— TASK INSTRUCTIONS —
Within the entries below, find each line containing the word "split" and copy it.
═════ DATA EXTRACTS ═════
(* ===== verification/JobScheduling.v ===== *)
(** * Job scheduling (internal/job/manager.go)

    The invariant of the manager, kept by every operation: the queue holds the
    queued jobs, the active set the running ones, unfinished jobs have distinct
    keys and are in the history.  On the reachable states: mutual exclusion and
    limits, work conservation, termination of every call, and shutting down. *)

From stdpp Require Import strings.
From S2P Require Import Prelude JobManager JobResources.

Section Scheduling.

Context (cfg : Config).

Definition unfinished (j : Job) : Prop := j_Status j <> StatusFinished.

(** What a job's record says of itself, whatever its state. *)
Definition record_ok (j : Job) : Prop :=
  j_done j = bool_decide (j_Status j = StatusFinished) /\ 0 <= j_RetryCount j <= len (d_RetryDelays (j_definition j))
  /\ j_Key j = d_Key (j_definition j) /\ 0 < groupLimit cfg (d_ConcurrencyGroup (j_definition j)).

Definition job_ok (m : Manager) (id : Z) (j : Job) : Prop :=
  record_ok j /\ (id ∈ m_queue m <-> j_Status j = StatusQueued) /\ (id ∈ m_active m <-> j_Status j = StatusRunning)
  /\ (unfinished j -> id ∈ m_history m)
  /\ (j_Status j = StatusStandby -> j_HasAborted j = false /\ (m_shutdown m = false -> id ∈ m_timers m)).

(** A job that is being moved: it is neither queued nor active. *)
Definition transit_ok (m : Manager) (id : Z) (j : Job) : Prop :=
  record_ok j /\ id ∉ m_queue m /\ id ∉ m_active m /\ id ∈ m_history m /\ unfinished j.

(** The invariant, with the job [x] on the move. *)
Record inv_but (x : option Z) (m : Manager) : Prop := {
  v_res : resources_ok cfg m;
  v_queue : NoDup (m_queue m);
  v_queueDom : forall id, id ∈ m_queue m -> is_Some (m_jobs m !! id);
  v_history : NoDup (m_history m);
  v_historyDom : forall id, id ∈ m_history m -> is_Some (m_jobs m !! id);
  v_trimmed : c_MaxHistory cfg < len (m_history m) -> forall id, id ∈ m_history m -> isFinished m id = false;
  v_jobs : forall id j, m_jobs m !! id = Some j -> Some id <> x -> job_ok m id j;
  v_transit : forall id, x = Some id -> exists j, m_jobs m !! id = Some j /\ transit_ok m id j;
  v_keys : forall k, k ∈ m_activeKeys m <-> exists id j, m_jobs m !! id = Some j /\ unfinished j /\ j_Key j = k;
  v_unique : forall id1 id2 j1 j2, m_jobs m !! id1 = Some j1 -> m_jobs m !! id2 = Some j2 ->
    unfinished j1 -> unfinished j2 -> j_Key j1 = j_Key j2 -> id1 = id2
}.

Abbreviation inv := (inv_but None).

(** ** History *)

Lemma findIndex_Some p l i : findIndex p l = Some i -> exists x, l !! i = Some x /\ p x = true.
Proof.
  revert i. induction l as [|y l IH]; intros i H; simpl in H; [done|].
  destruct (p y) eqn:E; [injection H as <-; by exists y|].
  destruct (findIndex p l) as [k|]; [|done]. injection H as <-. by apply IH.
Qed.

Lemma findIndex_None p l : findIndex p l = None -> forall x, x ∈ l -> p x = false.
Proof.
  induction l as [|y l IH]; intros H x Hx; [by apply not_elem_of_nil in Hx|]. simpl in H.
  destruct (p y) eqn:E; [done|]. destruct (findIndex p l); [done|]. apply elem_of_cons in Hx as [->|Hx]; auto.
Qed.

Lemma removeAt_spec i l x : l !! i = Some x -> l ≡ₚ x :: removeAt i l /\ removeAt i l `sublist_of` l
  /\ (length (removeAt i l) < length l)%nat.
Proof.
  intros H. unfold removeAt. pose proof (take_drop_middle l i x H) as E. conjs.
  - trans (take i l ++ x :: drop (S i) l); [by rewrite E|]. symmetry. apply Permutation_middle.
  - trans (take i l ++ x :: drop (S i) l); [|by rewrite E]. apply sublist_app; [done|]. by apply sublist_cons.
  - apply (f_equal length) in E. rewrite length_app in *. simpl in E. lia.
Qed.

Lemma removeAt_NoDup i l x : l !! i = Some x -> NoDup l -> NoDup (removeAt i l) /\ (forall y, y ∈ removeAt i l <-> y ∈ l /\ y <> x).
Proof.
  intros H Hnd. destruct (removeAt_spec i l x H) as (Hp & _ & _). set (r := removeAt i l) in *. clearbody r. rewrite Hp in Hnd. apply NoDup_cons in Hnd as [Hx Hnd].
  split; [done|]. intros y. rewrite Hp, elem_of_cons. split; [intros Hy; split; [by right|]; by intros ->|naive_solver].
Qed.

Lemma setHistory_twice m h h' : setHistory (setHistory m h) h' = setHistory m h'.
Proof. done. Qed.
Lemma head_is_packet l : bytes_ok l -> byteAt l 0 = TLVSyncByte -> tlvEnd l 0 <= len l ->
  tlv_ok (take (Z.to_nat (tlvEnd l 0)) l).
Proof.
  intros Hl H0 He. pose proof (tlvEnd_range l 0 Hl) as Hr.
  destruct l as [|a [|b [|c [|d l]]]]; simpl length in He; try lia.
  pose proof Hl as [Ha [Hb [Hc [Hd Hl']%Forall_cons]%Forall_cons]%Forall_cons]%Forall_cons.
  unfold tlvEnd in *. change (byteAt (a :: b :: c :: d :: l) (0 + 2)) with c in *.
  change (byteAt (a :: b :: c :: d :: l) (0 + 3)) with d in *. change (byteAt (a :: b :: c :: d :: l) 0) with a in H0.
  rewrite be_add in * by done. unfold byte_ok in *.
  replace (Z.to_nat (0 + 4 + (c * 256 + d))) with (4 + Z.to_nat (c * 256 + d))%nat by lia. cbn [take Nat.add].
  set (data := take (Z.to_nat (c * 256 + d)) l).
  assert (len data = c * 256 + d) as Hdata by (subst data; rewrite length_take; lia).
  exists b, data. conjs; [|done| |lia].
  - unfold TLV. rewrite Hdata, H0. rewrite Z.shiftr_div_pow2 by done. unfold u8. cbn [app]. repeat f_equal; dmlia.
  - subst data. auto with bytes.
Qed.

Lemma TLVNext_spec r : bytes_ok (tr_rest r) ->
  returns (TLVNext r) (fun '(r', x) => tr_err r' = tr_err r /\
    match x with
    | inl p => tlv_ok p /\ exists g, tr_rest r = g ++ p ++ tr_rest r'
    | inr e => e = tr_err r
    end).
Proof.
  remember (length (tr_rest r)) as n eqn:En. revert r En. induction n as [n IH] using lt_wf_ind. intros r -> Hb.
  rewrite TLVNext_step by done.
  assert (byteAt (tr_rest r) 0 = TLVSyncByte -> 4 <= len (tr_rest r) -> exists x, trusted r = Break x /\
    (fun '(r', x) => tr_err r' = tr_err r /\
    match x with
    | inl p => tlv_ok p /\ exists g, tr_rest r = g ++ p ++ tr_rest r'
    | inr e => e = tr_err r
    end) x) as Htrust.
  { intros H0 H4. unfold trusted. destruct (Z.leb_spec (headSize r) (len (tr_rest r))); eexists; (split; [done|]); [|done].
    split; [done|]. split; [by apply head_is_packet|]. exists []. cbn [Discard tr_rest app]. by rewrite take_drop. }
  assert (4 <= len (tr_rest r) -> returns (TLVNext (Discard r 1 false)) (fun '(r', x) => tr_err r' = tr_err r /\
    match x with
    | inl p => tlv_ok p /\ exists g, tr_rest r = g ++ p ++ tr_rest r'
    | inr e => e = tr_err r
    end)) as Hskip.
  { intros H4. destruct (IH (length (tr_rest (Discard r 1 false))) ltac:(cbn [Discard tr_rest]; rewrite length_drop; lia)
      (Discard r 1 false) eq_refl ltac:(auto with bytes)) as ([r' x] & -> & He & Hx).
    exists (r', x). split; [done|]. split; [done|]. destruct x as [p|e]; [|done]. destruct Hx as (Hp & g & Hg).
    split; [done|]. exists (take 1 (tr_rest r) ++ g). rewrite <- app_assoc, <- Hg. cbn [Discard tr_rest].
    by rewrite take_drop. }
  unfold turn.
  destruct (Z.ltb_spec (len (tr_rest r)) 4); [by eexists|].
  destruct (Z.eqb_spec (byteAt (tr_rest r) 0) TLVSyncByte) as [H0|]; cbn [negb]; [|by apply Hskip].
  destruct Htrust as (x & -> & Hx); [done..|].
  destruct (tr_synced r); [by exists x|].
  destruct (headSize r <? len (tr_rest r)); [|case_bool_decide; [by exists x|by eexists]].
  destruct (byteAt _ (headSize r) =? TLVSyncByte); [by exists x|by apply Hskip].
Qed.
═════
— WRITTEN SOLUTION —
  split; [done|]. intros y. rewrite Hp, elem_of_cons. split; [intros Hy; split; [by right|]; by intros ->|naive_solver].
  { intros H0 H4. unfold trusted. destruct (Z.leb_spec (headSize r) (len (tr_rest r))); eexists; (split; [done|]); [|done].
    split; [done|]. split; [by apply head_is_packet|]. exists []. cbn [Discard tr_rest app]. by rewrite take_drop. }
    exists (r', x). split; [done|]. split; [done|]. destruct x as [p|e]; [|done]. destruct Hx as (Hp & g & Hg).
    split; [done|]. exists (take 1 (tr_rest r) ++ g). rewrite <- app_assoc, <- Hg. cbn [Discard tr_rest].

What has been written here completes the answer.